Dead in the water. Google barges are just so much (s)crap
via Flickr © Tom Hilton (CC BY 2.0)
The much-vaunted, never-knowingly-undersold rustbucket "Google barges" that were trumpeted by the Cookie Monster as "unprecedented interactive spaces where people can learn about new technology" in general and Google Glass in particular - but on an "invitation-only" to keep things exclusive and the hoi-polloi at bay (San Francisco Bay being the case in point), have been sold and are to be broken up for minimal scrap value (View - Google enters the Mobile Barge Business and other Tall Tales).
The decision to abandon ships brings to an end a mammoth PR stunt that cost Google a handful of chump change (where then general public were the chumps) and generated millions of dollars worth of free PR and advertising. It's either that or a tacit admission that Google Glass is not selling in anywhere near the numbers the company expected and thus it has decided scale back its Glass hype and submerge the barges vanity project.

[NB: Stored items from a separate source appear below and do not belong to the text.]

(* ===== verification/GovernedEngine.v ===== *)
(** * Governed execution

    The prepared path of [crates/proof-kernel/src/executor/engine.rs]:
    [execute_evidenced_unpersisted], which runs one permit-authorized handler without a
    store call and returns the result to commit, with the registration of governed
    handlers.  The state of a call is what the code reaches through shared references:
    the environment (the trait [OperatorControlEnvironment], a record of calls on its own
    state), the two sets of consumed permits and tokens, the custody that the plan's
    authorization borrows, and the world the handler acts on.

    The call is in two parts: [enter], every check up to and including the consumption of
    the permit, and [finish], the handler and the evidence of its result.

    [governed_effect_once] is the safety property of the consumed sets,
    [governed_result_sound] what a returned result is evidence of, and
    [governed_result_accepted] the composition with the store: a result of this path
    fails none of the checks of [commit_runtime] that concern the result itself. *)

From S2P Require Import Prelude RustStr Externals Delegation Json Canonical Serialized Evidence.
From S2P Require Import OperatorCommon StrictDigest Registry Approval AgentRun ExecutionStore CanonicalNumber.
From S2P Require Import OperatorEnvironment Engine EngineProofs Durable Custody RuntimeStore RuntimeCommitOp.
From stdpp Require Import options.

Inductive GovernedEffectPolicy : Type := Ineligible | NoDurableOrExternalEffect.

#[export] Instance GovernedEffectPolicy_eq_dec : EqDecision GovernedEffectPolicy.
Proof. solve_decision. Defined.

(** The handler trait with its governed methods. *)
Record GovernedHandler (W : Type) := {
  gh_handler : OperationHandler W;
  gh_governed_effect_policy_for : string → GovernedEffectPolicy;
  gh_execute_governed_versioned :
    string → json → ExecutionContext → call W ExecutionError.t PreparedHandlerOutput;
}.

Arguments gh_handler {W}.
Arguments gh_governed_effect_policy_for {W}.
Arguments gh_execute_governed_versioned {W}.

The vessels (the West coast one was initially moored at Treasure Island off San Francisco before being towed to Stockton, California, after falling foul of city regulations in SF while the East coast barge was alongside in Portland, Maine) comprise of shipping containers piled up on old steel barges and were to have four decks, three of which would be technology showrooms while the fourth level would be a "party deck". Google even claimed that Stockton's very own 21st century Marie Celeste would have huge masts and sails to allow the gargantuan folly to sail around the San Francisco Bay area as a "temporary technology exhibition space" that would "drive visitation to the waterfront".

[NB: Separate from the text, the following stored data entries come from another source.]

(** C2 as stated fails without its conditions.  With no stream open a
    message without an [id] key, a notification by the handler's own test,
    is answered 503 and not 202.  With a stream open a [tools/call] with
    the id 0 and no [params] is answered 500, and no frame is written on
    the stream. *)
Lemma no_id_is_not_always_acknowledged :
  isNotification Sample.initialized Sample.no_stream = Ok true Sample.no_stream /\
  post_message (Some Sample.initialized) Sample.no_stream
  = Ok {| status := 503;
          payload := Some (JObj [("jsonrpc", JStr "2.0");
                                 ("error", JObj [("code", JNum (-32000));
                                                 ("message", JStr "No active connection")]);
                                 ("id", JNull)]) |}
       Sample.no_stream /\
  post_message (Some (JObj [("jsonrpc", JStr "2.0"); ("id", JNum 0);
                            ("method", JStr "tools/call")]))
               Sample.one_stream
  = Ok {| status := 500;
          payload := Some (JObj [("jsonrpc", JStr "2.0");
                                 ("error", JObj [("code", JNum (-32603));
                                                 ("message", JStr "Internal error")]);
                                 ("id", JNull)]) |}
       Sample.one_stream.
Proof.
  split; [reflexivity|]. split; reflexivity.
Qed.

(** A [tools/list] request with no stream open, on a server without a
    secret: 503 from the handler and from the route. *)
Lemma no_active_stream_is_503_witness :
  let reply :=
    {| status := 503;
       payload := Some (JObj [("jsonrpc", JStr "2.0");
                              ("error", JObj [("code", JNum (-32000));
                                              ("message", JStr "No active connection")]);
                              ("id", JNum 1)]) |} in
  post_message (Some (Sample.tools_list (JNum 1))) Sample.no_stream
  = Ok reply Sample.no_stream /\
  serve {| AUTH_TOKEN := None |} POST_message
        (Sample.local_request (Some (Sample.tools_list (JNum 1)))) "session_1_a"
        Sample.no_stream
  = Ok (Replied reply) Sample.no_stream.
Proof.
  destruct (no_active_stream_is_503 (Sample.tools_list (JNum 1)) Sample.no_stream
              eq_refl eq_refl) as (Hhandler & Hroute).
  split.
  - exact Hhandler.
  - exact (Hroute {| AUTH_TOKEN := None |}
                  (Sample.local_request (Some (Sample.tools_list (JNum 1))))
                  "session_1_a" eq_refl eq_refl).
Defined.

"All aboard all aboard for the Glass Bottom Boat. It's the greatest show that was ever afloat." Not
In late October last year CNET journalist, Daniel Terdiman discovered that the barge construction was being managed by a Google shell company called "By And Large LLC". Film buffs will recall that in the animated movie "WALL-E" the mega-corporation exploiting the wrecked ruins of Planet Earth was called "Buy N Large". Londoners will also twig that "Buy And Large" can be rhyming slang for "barge. Oh, how we laughed.

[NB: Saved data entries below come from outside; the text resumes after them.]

Lemma run_test_header name (t : Method pyval) h st :
  (forall st', printed header_of (exec t st') = printed header_of st' ++ [h]) ->
  printed header_of (exec (run_test (name, t)) st) = printed header_of st ++ [h].
Proof.
  intros Ht. unfold exec at 1. rewrite run_test_run.
  specialize (Ht st). unfold exec in Ht.
  destruct (t st) as [[v|e] [s p]]; cbn [snd] in *; [done|].
  rewrite <- Ht. unfold exec, print_error. rewrite print_run.
  unfold printed, after; cbn. by rewrite omap_app, app_nil_r.
Qed.

(** C1. [run_all_tests] runs the six checks once each, in the declared
    order, whatever any of them returned or raised, and prints the summary
    afterwards.  For every list of tests, also of tests that raise, the runner
    returns normally in the state reached by running each test in turn and
    then [print_summary]; a test that raises is caught, and costs one error
    line; the six tests are the declared ones; and the headers on standard
    output show each of them started exactly once, in order, with the summary
    last. *)
Theorem run_all_tests_runs_every_check (W : World) :
  (forall ts st,
     run_tests ts st =
     (Ret tt,
      exec print_summary
        (fold_left (fun s t => exec (run_test t) s) ts
           (exec (print_header "Starting Spotify API Test Suite") st))))
  /\ (forall name (t : Method pyval) st,
        run_test (name, t) st =
        match t st with
        | (Ret _, st') => (Ret tt, st')
        | (Raise e, st') =>
            (Ret tt,
             exec (print_error [Lit "Test "; Lit name; Lit " crashed: "; Exc e]) st')
        end)
  /\ (forall st,
        run_all_tests W st =
        (Ret tt,
         exec print_summary
           (exec (run_test ("test_audio_features", test_audio_features W))
           (exec (run_test ("test_search_functionality", test_search_functionality W))
           (exec (run_test ("test_playlist_access", test_playlist_access W))
           (exec (run_test ("test_api_connection", test_api_connection W))
           (exec (run_test ("test_authentication", test_authentication W))
           (exec (run_test ("test_environment_variables", test_environment_variables W))
           (exec (print_header "Starting Spotify API Test Suite") st)))))))))
  /\ (forall st,
        printed header_of (exec (run_all_tests W) st) =
        printed header_of st ++
        ["Starting Spotify API Test Suite"; "Testing Environment Variables";
         "Testing Authentication"; "Testing API Connection";
         "Testing Playlist Access"; "Testing Search Functionality";
         "Testing Audio Features"; "Test Summary"]).
Proof.
  split; [apply run_tests_run|].
  split; [apply run_test_run|].
  split; intros st; unfold run_all_tests.
  - by rewrite run_tests_run.
  - unfold exec at 1. rewrite run_tests_run. cbn [snd tests fold_left].
    rewrite print_summary_header.
    rewrite (run_test_header _ _ _ _ (test_audio_features_header W)).
    rewrite (run_test_header _ _ _ _ (test_search_functionality_header W)).
    rewrite (run_test_header _ _ _ _ (test_playlist_access_header W)).
    rewrite (run_test_header _ _ _ _ (test_api_connection_header W)).
    rewrite (run_test_header _ _ _ _ (test_authentication_header W)).
    rewrite (run_test_header _ _ _ _ (test_environment_variables_header W)).
    rewrite header_printed. by rewrite <- !app_assoc.
Qed.

(** ** The result mapping *)

Lemma dict_set_keys k b d : In k d.*1 -> (dict_set k b d).*1 = d.*1.
Proof.
  induction d as [|[k' b'] d IH]; cbn; [done|].
  intros [->|Hin]; [by rewrite String.eqb_refl|].
  destruct (String.eqb k k'); cbn; [done|]. by rewrite IH.
Qed.

Lemma lookup_dict_set k' k b d :
  lookup_result k' (dict_set k b d)
  = if String.eqb k' k then Some b else lookup_result k' d.
Proof.
  induction d as [|[k0 b0] d IH]; cbn; [done|].
  destruct (String.eqb k k0) eqn:E; cbn.
  - apply String.eqb_eq in E as <-. by destruct (String.eqb k' k).
  - rewrite IH. destruct (String.eqb k' k0) eqn:E'; [|done].
    apply String.eqb_eq in E' as ->. by rewrite String.eqb_sym, E.
Qed.

Lemma sum_values_cons k b d :
  sum_values ((k, b) :: d) = ((if b then 1 else 0) + sum_values d)%nat.
Proof.
  unfold sum_values. rewrite filter_cons. cbn.
  destruct b; by case_decide.
Qed.

Lemma sum_values_dict_set k d : (sum_values d <= sum_values (dict_set k true d))%nat.
Proof.
  induction d as [|[k' b'] d IH]; cbn [dict_set].
  - rewrite sum_values_cons. cbn. lia.
  - destruct (String.eqb k k'); rewrite !sum_values_cons; destruct b'; lia.
Qed.

Lemma sum_values_check_names d :
  d.*1 = check_names -> sum_values d = count_true check_names d.
Proof.
  intros Hkeys.
  do 5 (destruct d as [|[? ?] d]; [discriminate Hkeys|]).
  destruct d; [|discriminate Hkeys].
  cbn in Hkeys. injection Hkeys as -> -> -> -> ->.
  repeat match goal with b : bool |- _ => destruct b end; reflexivity.
Qed.

Lemma sets_only_facts own (st st' : state) :
  In own check_names ->
  (results st.1).*1 = check_names ->
  sets_only own st st' ->
  (results st'.1).*1 = check_names
  /\ (forall k, lookup_result k (results st.1) = Some true ->
                lookup_result k (results st'.1) = Some true)
  /\ (sum_values (results st.1) <= sum_values (results st'.1))%nat.
Proof.
  intros Hown Hkeys [->| ->]; [done|].
  split; [|split].
  - rewrite dict_set_keys; [done|]. by rewrite Hkeys.
  - intros k Hk. rewrite lookup_dict_set. by destruct (String.eqb k own).
  - apply sum_values_dict_set.
Qed.

Section Results.
Variable W : World.

Lemma test_environment_variables_results :
  respects (sets_only "environment") (test_environment_variables W).
Proof. respects_all. Qed.

Lemma test_authentication_results :
  respects (sets_only "authentication") (test_authentication W).
Proof. respects_all. Qed.

Lemma test_api_connection_results :
  respects (sets_only "api_connection") (test_api_connection W).
Proof. respects_all. Qed.

Lemma test_playlist_access_results :
  respects (sets_only "playlist_access") (test_playlist_access W).
Proof. respects_all. Qed.

Lemma test_search_functionality_results :
  respects (sets_only "search_functionality") (test_search_functionality W).
Proof. respects_all. Qed.

Lemma test_audio_features_results : respects same_results (test_audio_features W).
Proof. respects_all. Qed.

Lemma print_summary_results : respects same_results print_summary.
Proof. respects_all. Qed.
End Results.

Lemma run_test_respects (R : relation state) `{!PreOrder R} name (t : Method pyval) :
  respects R t ->
  (forall e, respects R (print_error [Lit "Test "; Lit name; Lit " crashed: "; Exc e])) ->
  respects R (run_test (name, t)).
Proof.
  intros Ht Hh. unfold run_test; cbn [fst snd].
  apply respects_try; [apply _| |exact Hh].
  apply respects_bind; [apply _|exact Ht|intros ?; by apply respects_ret].
Qed.

Lemma run_test_same_results name (t : Method pyval) :
  respects same_results t -> respects same_results (run_test (name, t)).
Proof. intros Ht. apply run_test_respects; [apply _|exact Ht|intros e; respects_all]. Qed.

Lemma run_test_sets_only own name (t : Method pyval) :
  respects (sets_only own) t -> respects (sets_only own) (run_test (name, t)).
Proof. intros Ht. apply run_test_respects; [apply _|exact Ht|intros e; respects_all]. Qed.

Lemma run_test_keys own name (t : Method pyval) (st : state) :
  In own check_names ->
  respects (sets_only own) t ->
  (results st.1).*1 = check_names ->
  (results (exec (run_test (name, t)) st).1).*1 = check_names.
Proof.
  intros Hown Ht Hkeys.
  by apply (sets_only_facts own st _ Hown Hkeys), run_test_sets_only.
Qed.

(** ** The summary line *)

Lemma exec_bind_returns {S A B} (m : M S A) (f : A -> M S B) a st :
  (m st).1 = Ret a -> exec (m ≫= f) st = exec (f a) (exec m st).
Proof.
  intros Hm. rewrite exec_bind. unfold exec.
  destruct (m st) as [r st']; cbn in *. by subst r.
Qed.

Lemma print_summary_overall (st : state) :
  printed overall_of (exec print_summary st)
  = printed overall_of st ++
    [(PInt (Z.of_nat (sum_values (results st.1))),
      PInt (Z.of_nat (length (results st.1))))].
Proof.
  destruct st as [s p]. unfold print_summary.
  rewrite after_header. unfold exec at 2. rewrite print_header_run.
  rewrite (exec_bind_returns _ _ (results s)) by done.
  unfold exec at 2, get_results; cbn [snd].
  rewrite (exec_bind_returns _ _ tt)
    by (by rewrite (for_each_total _ _ _ print_row_returns)).
  assert (forall l : list (string * bool), respects (silent overall_of) (for_each l print_row))
    as Hrows by (intros l; respects_all).
  assert (forall st : state, same_results st (exec (for_each (results s) print_row) st))
    as Hsame by (intros st; revert st; change (respects same_results (for_each (results s) print_row)); respects_all).
  specialize (Hrows (results s) (s, after p (header_lines "Test Summary") [])).
  specialize (Hsame (s, after p (header_lines "Test Summary") [])).
  destruct (exec (for_each (results s) print_row) _) as [s' p'] eqn:E.
  rewrite (exec_bind_returns _ _ tt) by (by rewrite print_run).
  unfold exec at 2. rewrite print_run. cbn [snd].
  assert (respects (silent overall_of)
            (print_verdict (Nat.eqb (sum_values (results s)) (length (results s)))))
    as Htail by respects_all.
  rewrite (Htail _).
  unfold silent, printed, after in *; cbn in *.
  rewrite omap_app, Hrows, omap_app. cbn. by rewrite app_nil_r.
Qed.

Section Run.
Variable W : World.

Lemma tests_keep_keys :
  Forall (fun t => forall st : state,
            (results st.1).*1 = check_names ->
            (results (exec (run_test t) st).1).*1 = check_names)
         (tests W).
Proof.
  unfold tests. repeat apply Forall_cons_2; [..|apply Forall_nil_2]; intros st Hkeys.
  - apply run_test_keys with (own := "environment");
      [cbn; tauto|apply test_environment_variables_results|done].
  - apply run_test_keys with (own := "authentication");
      [cbn; tauto|apply test_authentication_results|done].
  - apply run_test_keys with (own := "api_connection");
      [cbn; tauto|apply test_api_connection_results|done].
  - apply run_test_keys with (own := "playlist_access");
      [cbn; tauto|apply test_playlist_access_results|done].
  - apply run_test_keys with (own := "search_functionality");
      [cbn; tauto|apply test_search_functionality_results|done].
  - by rewrite (run_test_same_results _ _ (test_audio_features_results W)).
Qed.

Lemma fold_keep_keys (ts : list (string * Method pyval)) (st : state) :
  Forall (fun t => forall st : state,
            (results st.1).*1 = check_names ->
            (results (exec (run_test t) st).1).*1 = check_names) ts ->
  (results st.1).*1 = check_names ->
  (results (fold_left (fun s t => exec (run_test t) s) ts st).1).*1 = check_names.
Proof.
  intros Hts. revert st. induction Hts as [|t ts Ht _ IH]; intros st Hkeys; cbn; [done|].
  apply IH, Ht, Hkeys.
Qed.

Lemma after_tests_keys n p : (results (after_tests W n (init, p)).1).*1 = check_names.
Proof.
  unfold after_tests. apply fold_keep_keys.
  - apply Forall_take, tests_keep_keys.
  - unfold exec. by rewrite print_header_run.
Qed.

Lemma after_tests_all st :
  run_all_tests W st = (Ret tt, exec print_summary (after_tests W 6 st)).
Proof. unfold run_all_tests. by rewrite run_tests_run. Qed.

Lemma test_audio_features_overall :
  respects (silent overall_of) (test_audio_features W).
Proof. respects_all. Qed.

(** The run from a fresh object: the mapping still has its five keys at the
    end, it is what the first five tests left, and the one "Overall Result"
    line printed counts the true entries among the five, out of 5. *)
Lemma run_all_tests_overall p :
  let st5 := after_tests W 5 (init, p) in
  let st' := exec (run_all_tests W) (init, p) in
  (results st'.1).*1 = check_names
  /\ results st'.1 = results st5.1
  /\ printed overall_of st' =
     printed overall_of st5 ++
     [(PInt (Z.of_nat (count_true check_names (results st5.1))), PInt 5)].
Proof.
  intros st5 st'.
  assert (st' = exec print_summary (after_tests W 6 (init, p))) as ->
    by (subst st'; unfold exec at 1; by rewrite after_tests_all).
  assert (after_tests W 6 (init, p)
          = exec (run_test ("test_audio_features", test_audio_features W)) st5) as ->.
  { subst st5. unfold after_tests. cbn [firstn tests fold_left]. done. }
  pose proof (after_tests_keys 5 p) as Hkeys. fold st5 in Hkeys.
  pose proof (run_test_same_results "test_audio_features" _
                (test_audio_features_results W) st5) as Hsame.
  pose proof (run_test_respects (silent overall_of) "test_audio_features" _
                test_audio_features_overall) as Hquiet.
  specialize (Hquiet ltac:(intros e; respects_all) st5).
  pose proof (print_summary_results
    (exec (run_test ("test_audio_features", test_audio_features W)) st5)) as Hsum.
  unfold same_results, silent in *.
  rewrite Hsum, print_summary_overall, Hquiet, !Hsame.
  split; [done|]. split; [done|].
  rewrite (sum_values_check_names _ Hkeys).
  replace (length (results st5.1)) with 5%nat; [done|].
  by rewrite <- (length_fmap fst), Hkeys.
Qed.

The barges cost Google next to nothing. San Francisco public records show that By And Large (i.e. Google) rented 727,000 square feet of barge space at US$80,00O a month and also had to stump up $158,000 as a security deposit. That sum was raised by the simple expedient of raiding the coffee club's petty cash.
When the news got out, San Francisco, then California, then the US and then the world were awash with speculation as to what the vessels were for. Google kept schtum, played mysterious and garnered massive amounts of free PR and advertising - globally.
However, with its usual arrogance, Google didn't bother to apply for permits to moor the barges or to apply for construction licenses for the building of the welded container superstructure and soon the San Francisco Bay Conservation and Development Commission (together with the US Coastguard) were on the case and stopped the Google in its tracks.
Thereafter, with the usual overblown fanfare, Google had the barge towed 78 miles east to the run down inland port of Stockton up the San Joaquin River from San Francisco and promised that work on it would continue forthwith and bring some much needed jobs to the Central Valley. It didn't. Work stopped entirely on October 31, 2013.
The same thing happened three and a half thousand miles away in Portland, Maine. A spokesperson for Portland City Council, Jessica Grondid, commented, "This is a bummer. We were hoping something would have come from this. Everybody was waiting to see what was actually going on." Now Portland has the answer. It is "nada".
According to local media, on August 1 (last week) an un-named "international barging company" paid $4 million cash for the scrap value of the barge and its attendant pile of 63 containers. It has already been towed to the breaker's yard. Meanwhile the Stockton barge rusts quietly at its moorings.
Estimates are that from start to finish the whole barges imbroglio cost the $18 billion valued Google between $35 and $40 million. That sum seems excessive but even if it did spend that much the PR and advertising value of all the coverage the scheme garnered will be many times that.